Same thing with cops that get busted and sent up. In the movies, they’d have you believe that’s a death sentence for the poor cop. Pure bull. Every stretch I did, there were always half a dozen cops doing time with me and usually they were the most popular guys in the place. Even guys they put away were friends with them.

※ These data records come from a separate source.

(* ===== verification/EnforcerConsole.v ===== *)
(** * What the pages of the enforcer guarantee, and what they do not

    Theorems about [EnforcerWeb]: who can change what, what the queues show,
    and how the pages act together with the enforcer's tables and its memory. *)
From S2P Require Import Prelude GoStrings Sql Http EnforcerTypes Resolver CelEngine EnforcerStore Enforcer EnforcerCalls EnforcerAdmin EnforcerWeb.
From S2P Require Accounts Backends.
From stdpp Require Import sorting.
Open Scope Z_scope.
Open Scope handler_scope.

(** ** The rules: what only administrators change *)

(** The tables of rules. *)
Definition rules (d : db) :=
  (policies d, kill_switches d, tool_profiles d, rate_overrides d, bucket_configs d).

Lemma stmt_rules {A} (f : db -> res A * db) d :
  (forall d, rules (f d).2 = rules d) -> rules (stmt f d).2 = rules d.
Proof.
  intros Hf. by destruct (stmt_cases f d) as [(fs & _ & ->)|(fs & _ & ->)]; [|rewrite Hf].
Qed.

Lemma query_rules {A} (f : db -> res A) d : rules (query f d).2 = rules d.
Proof. by apply stmt_rules. Qed.

Lemma exec_rules f d : (forall d, rules (f d) = rules d) -> rules (exec f d).2 = rules d.
Proof. intros Hf. by apply stmt_rules. Qed.

Lemma exec_checked_rules ok f d :
  (forall d, rules (f d) = rules d) -> rules (exec_checked ok f d).2 = rules d.
Proof. intros Hf. apply stmt_rules. intros d'. cbn. destruct (ok d'); [apply Hf | done]. Qed.

#[export] Hint Resolve query_rules exec_rules exec_checked_rules : leaves.

Module ConsoleFacts.
Section Facts.
Context `{CelLib} `{EnforcerEnv}.
Context (indent : string -> option string).
Import Enforcer EnforcerHandler.
Implicit Types (e : Enforcer.t) (s : EnforcerHandler.t) (d : db).

(** What decides calls, in the memory of the enforcer and in its tables. *)
Definition rule_memory e := (config e, resolver e, engine e, killSwitches e, rateLimit e).
Definition enforcer_rules e := (rule_memory e, rules (store e)).
Definition console_rules s :=
  (match s with Enabled e => Some (rule_memory e) | Disabled _ => None end, rules (database s)).

Lemma on_store_rules {A} (f : db -> A * db) e :
  (forall d, rules (f d).2 = rules d) -> enforcer_rules (on_store f e).2 = enforcer_rules e.
Proof.
  intros Hf. unfold enforcer_rules, on_store. rewrite <- (Hf (store e)). by destruct (f (store e)).
Qed.

Lemma leaves_call {A} (f : Enforcer.t -> A * Enforcer.t) :
  (forall e, enforcer_rules (f e).2 = enforcer_rules e) -> leaves console_rules (call f).
Proof.
  intros Hf [e|d]; [|done]. unfold call. specialize (Hf e). destruct (f e) as [a e']. cbn in *.
  unfold console_rules. cbn. unfold enforcer_rules in Hf. congruence.
Qed.

Lemma leaves_on_db {A} (f : db -> A * db) :
  (forall d, rules (f d).2 = rules d) -> leaves console_rules (on_db f).
Proof.
  intros Hf [e|d]; unfold on_db, console_rules.
  - pose proof (on_store_rules f e Hf) as Hr. destruct (on_store f e) as [a e']. cbn in *.
    unfold enforcer_rules in Hr. congruence.
  - specialize (Hf d). destruct (f d). cbn in *. congruence.
Qed.

Lemma leaves_or_fail {A B} (part : EnforcerHandler.t -> B) (m : M EnforcerHandler.t page (res A)) c msg :
  leaves part m -> leaves part (or_fail m c msg).
Proof. intros Hm. apply leaves_bind; [done|]. by intros [a|err]. Qed.

Lemma leaves_error_page {A B} (part : EnforcerHandler.t -> B) c msg :
  leaves part (error_page c msg (A := A)).
Proof. done. Qed.
Lemma leaves_stop {A B} (part : EnforcerHandler.t -> B) r : leaves part (stop r (A := A)).
Proof. done. Qed.
Lemma leaves_allow {B} (part : EnforcerHandler.t -> B) m r : leaves part (allow m r).
Proof. intros s. unfold allow. by case_bool_decide. Qed.
Lemma leaves_requireEnforcer {B} (part : EnforcerHandler.t -> B) : leaves part requireEnforcer.
Proof. by intros []. Qed.
Lemma leaves_has_enforcer {B} (part : EnforcerHandler.t -> B) : leaves part has_enforcer.
Proof. done. Qed.
Lemma leaves_signed_in {B} (part : EnforcerHandler.t -> B) u : leaves part (signed_in u).
Proof. by destruct u. Qed.
Lemma leaves_decode {B} (part : EnforcerHandler.t -> B) b : leaves part (decode b).
Proof. by destruct b. Qed.
Lemma leaves_parse_form {B} (part : EnforcerHandler.t -> B) r : leaves part (parse_form r).
Proof. intros s. unfold parse_form. by destruct (form_ok r). Qed.

(** Approving and denying leave the rules alone, whatever fails. *)
Lemma execute_rules id who comments tm e :
  enforcer_rules (Calls.execute id who comments tm e).2 = enforcer_rules e.
Proof.
  apply leaves_run. unfold Calls.ExecuteApprovedRequest.
  assert (Hst : forall A (f : db -> A * db), (forall d, rules (f d).2 = rules d) ->
            leaves (R := res ApprovalRequestRow.t) enforcer_rules (state (on_store f))).
  { intros A f Hf. apply leaves_state. intros e'. by apply on_store_rules. }
  repeat first
    [ progress (eauto with leaves)
    | apply leaves_bind; [|intros ?]
    | apply Hst; intros ?; (apply exec_rules || apply query_rules || case_match); intros ?
    | case_match | done
    | apply leaves_state; intros ? ].
Qed.

#[local] Hint Resolve leaves_or_fail leaves_error_page leaves_stop leaves_allow
  leaves_requireEnforcer leaves_has_enforcer leaves_signed_in leaves_decode
  leaves_parse_form : leaves.

Lemma leaves_store_call {A} (f : db -> A * db) :
  (forall d, rules (f d).2 = rules d) -> leaves console_rules (call (on_store f)).
Proof. intros Hf. apply leaves_call. intros e. by apply on_store_rules. Qed.

#[local] Ltac console_body :=
  repeat first
    [ apply leaves_or_fail
    | progress (eauto with leaves)
    | simple apply leaves_bind; [|intros ?]
    | simple apply leaves_when
    | case_match ].

Lemma leaves_approve who tm b : leaves console_rules (approve who tm b).
Proof.
  unfold approve. console_body. apply leaves_call. intros e. apply execute_rules.
Qed.

Lemma leaves_deny who tm b : leaves console_rules (deny who tm b).
Proof.
  unfold deny. console_body. apply leaves_store_call. intros d. by apply exec_rules.
Qed.
#[local] Hint Resolve leaves_approve leaves_deny : leaves.

(** The handlers of users, one by one. *)
Lemma user_pages_keep_rules u i :
  Forall (fun r => r.2.1 = RequireAuth -> leaves console_rules r.2.2) (routes indent u i).
Proof.
  unfold routes. repeat (apply Forall_cons; split); try apply Forall_nil; try done;
    cbn [fst snd]; try discriminate; intros _.
  all: unfold UserQueuePageHandler, UserPoliciesPageHandler, UserOverridesPageHandler,
    UserOverrideCreateHandler, UserOverrideDeleteHandler, UserApproveRequest,
    PolicyRequestHandler, UserDenyRequest, UserSSEHandler; console_body.
  all: first [ apply leaves_store_call | apply leaves_on_db ]; intros d;
    unfold ListUserPendingApprovals, ListUserAllApprovals, EnforcerStore.ListPolicies,
      UpsertOverride, delete_user_override, CreateApprovalRequest; auto with leaves.
Qed.
End Facts.
End ConsoleFacts.

Section AccessTheorems.
Context `{CelLib} `{EnforcerEnv}.
Context (indent : string -> option string).
Import Enforcer EnforcerHandler ConsoleFacts.

Definition administrator (user : option Accounts.UserRow.t) : Prop :=
  match user with Some u => Accounts.UserRow.Role u = "admin" | None => False end.

(** C17: Whatever requests people without the role of an administrator make, in
    whatever order and whatever statements fail, the policies, kill switches,
    tool profiles, rate limits and the enforcer's memory of them stay as they
    are. *)
Theorem users_cannot_administer visits s :
  Forall (fun v => ~ administrator v.1.1) visits ->
  console_rules (serve_all indent visits s) = console_rules s.
Proof.
  intros Hall. unfold serve_all. revert s.
  induction Hall as [|[[user path] i] visits Hu _ IH]; intros s; cbn; [done|]. rewrite IH. clear IH.
  unfold serve, route.
  destruct (list_find _ _) as [[n [path' [g h]]]|] eqn:Hf; cbn; [|done].
  apply list_find_Some in Hf as (Hin & _ & _).
  pose proof (Forall_lookup_1 _ _ _ _ (user_pages_keep_rules indent user i) Hin) as Hh. cbn in Hh.
  assert (Hl : leaves console_rules (admitted g user h)).
  { destruct user as [u|]; [|done]. destruct g; [|by apply Hh]. cbn in *.
    by rewrite bool_decide_eq_false_2. }
  pose proof (leaves_run _ _ s Hl) as Hr. by destruct (run _ _).
Qed.

(** C18: The page by which a user approves his own pending requests takes any
    request: it is approved in the name of the user and executed, whoever asked,
    whether it waits in the queue of the administrators, and also when it was
    denied, has expired or was executed before. *)
Theorem user_executes_any_request u i f id r exec e :
  faults (store e) = [] -> approvals (store e) !! id = Some r -> id <> EmptyString ->
  execute_request = Some exec ->
  meth (req i) = "POST" -> body i = Some f -> f "approval_id" = id ->
  exists r' e', serve indent (Some u) "/web/user/enforcer/api/approve" i (Enabled e) =
      (Some (ExecutedJson r'), Enabled e') /\
    approvals (store e') !! id = Some r' /\ request_of r' = request_of r /\
    ApprovalRequestRow.ApprovedBy r' = Some (Accounts.UserRow.ID u) /\
    executed e' = executed e ++ [(ApprovalRequestRow.UserID r, ApprovalRequestRow.BackendID r,
                                  ApprovalRequestRow.RequestBody r)].
Proof.
  intros Hf Hr Hid Hexec Hm Hb Hfid.
  destruct (ApprovalFacts.execute_ok id (Accounts.UserRow.ID u) (f "comments") (now (env i)) e r
    exec Hf Hr Hexec) as (H1 & H2 & _ & H4).
  destruct (Calls.execute id _ _ _ e) as [x e'] eqn:Ex. cbn in H1, H2, H4. subst x.
  eexists _, e'. split.
  - change (serve indent (Some u) "/web/user/enforcer/api/approve" i (Enabled e)) with
      (let '(p, s') := run (UserApproveRequest (req i) (Some u) (body i) (now (env i))) (Enabled e)
       in (Some p, s')).
    unfold UserApproveRequest, allow, run, approve, decode, or_fail, call, bind, ret.
    rewrite Hm, Hb, bool_decide_eq_true_2, Hfid, bool_decide_eq_false_2 by done. cbn.
    rewrite Ex. reflexivity.
  - split; [exact H2|]. split_and!; [| |exact H4]; unfold ApprovalFacts.executed_row;
    case_match; by try case_match.
Qed.
End AccessTheorems.

(** ** What the queues show *)

Section QueueFacts.
Context `{CelLib} `{EnforcerEnv}.
Context (indent : string -> option string).
Import Enforcer EnforcerHandler.
Implicit Types (e : Enforcer.t).

(** A query that does not fail. *)
Lemma on_query {A} (f : db -> res A) e :
  faults (store e) = [] -> on_store (query f) e = (f (store e), e).
Proof. intros Hf. unfold on_store, query, stmt. rewrite Hf. by destruct e. Qed.

Lemma on_exec (f : db -> db) e :
  faults (store e) = [] -> on_store (exec f) e = (Ok tt, with_store (f (store e)) e).
Proof. intros Hf. unfold on_store, exec, stmt. by rewrite Hf. Qed.

Lemma on_exec_checked ok (f : db -> db) e :
  faults (store e) = [] -> ok (store e) = true ->
  on_store (exec_checked ok f) e = (Ok tt, with_store (f (store e)) e).
Proof. intros Hf Hok. unfold on_store, exec_checked, stmt. by rewrite Hf, Hok. Qed.

(** A page of listings runs its queries on the state, which stays. *)
Definition admin_queue e : list ApprovalRequestRow.t :=
  sort_by oldest_first (queue_pending "admin" (store e)).
Definition user_queue e : list ApprovalRequestRow.t :=
  sort_by oldest_first (queue_pending "user" (store e)).
Definition requests_of (userID : string) e : list ApprovalRequestRow.t :=
  sort_by newest_first (filter (fun r => ApprovalRequestRow.UserID r = userID /\
    ApprovalRequestRow.QueueType r = "user") (rows (approvals (store e)))).

Lemma admin_page r e :
  faults (store e) = [] ->
  run (QueuePageHandler indent r) (Enabled e) =
    (QueuePage (admin_view indent <$> admin_queue e) (count_all (admin_queue e)), Enabled e).
Proof.
  intros Hf. unfold QueuePageHandler, run, bind, call, ListAdminPendingApprovals.
  by rewrite on_query.
Qed.

Lemma user_page r u e :
  faults (store e) = [] -> meth r = "GET" ->
  run (UserQueuePageHandler indent r (Some u)) (Enabled e) =
    (UserQueuePage (pending_view indent <$> user_queue e)
       (full_view indent <$> requests_of (Accounts.UserRow.ID u) e)
       (Counts (Z.of_nat (length (user_queue e)))
          (CompletedCount (count_all (requests_of (Accounts.UserRow.ID u) e)))
          (DeniedCount (count_all (requests_of (Accounts.UserRow.ID u) e)))), Enabled e).
Proof.
  intros Hf Hm.
  unfold UserQueuePageHandler, run, allow, bind, call, ListUserPendingApprovals, ListUserAllApprovals.
  rewrite Hm, bool_decide_eq_true_2 by done. cbn -[on_store]. rewrite on_query by done.
  rewrite on_query by done. done.
Qed.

There’s so much total bullshit propaganda about things in the joint. I really love those movies where all the inmates look like weight-lifting bad-asses with blow-dried haircuts. Central casting. If you took all the inmates out of the joint and set them down in the town square of any town, you’d think they were just the regular citizens gathered for an Elks convention. Same number of skinny dudes, same number of wimps, same number of sissies, same number who looked like accountants or bank clerks. There just isn’t any criminal “look.” If that was the case, straights wouldn’t need cops. Just round up all those guys that looked like the cast of “The Shawshank Redemption”. ‘Course, you might nail the local bank president, the owner of the carwash chain and the guy who presses your clothes down at the One-Day Martinize.
Or the one that all snitches get killed. Ha! I can walk out anywhere in the yard, throw a stone and hit maybe 5-10 snitches. All alive. Nobody likes them much, but nobody does much about them, either.
Anyway, Barnes was the exception to the “I’m innocent” myth. He was always crying about how he’d been bumrapped. And now, he was bothering me, throwing $20 bills at me.
“I don’t want no sex,” he said. “I want somebody to talk to.”
Huh?
“Fuck off,” I said. What kind of weird shit was that?
“No, no,” he said, coming around so he was facing me. He got down on his knees to be level with my face. I debated just punching the fruit out, but didn’t.
“I just took twenty sleeping pills,” he said. “Ten minutes ago.”
“So go to sleep,” I said. “Why you bothering me?”
“Because,” he said, in this whiney voice. I honestly thought he was going to start crying, way his little chin puckered up.
He went away, bawling, and everybody’s looking at me. Fucking loser.
Next day I hear he’s in the infirmary. Got sick, this guy said, barfed half the pills out and the rest they siphoned out over in the hospital. The hack on duty hears him throwing up and goes up and sees blood all over the floor and his bed and figures he cut himself and when he finds out later the blood came from an ulcer and the guy was going to be all right, he’s so pissed he takes two days off and goes on a bender.
When the guy gets his bearings, he tells the doctor it was me who sold him the pills. His way of getting even, I guess, since I wouldn’t hold his punk-ass hand.
For that, I get three days in the hole.
For that, he gets himself transferred to Michigan City as soon as he can sit up and eat solid food. I guess he heard I put out a price on him. Five cartons of Camels if anybody brought me his dick.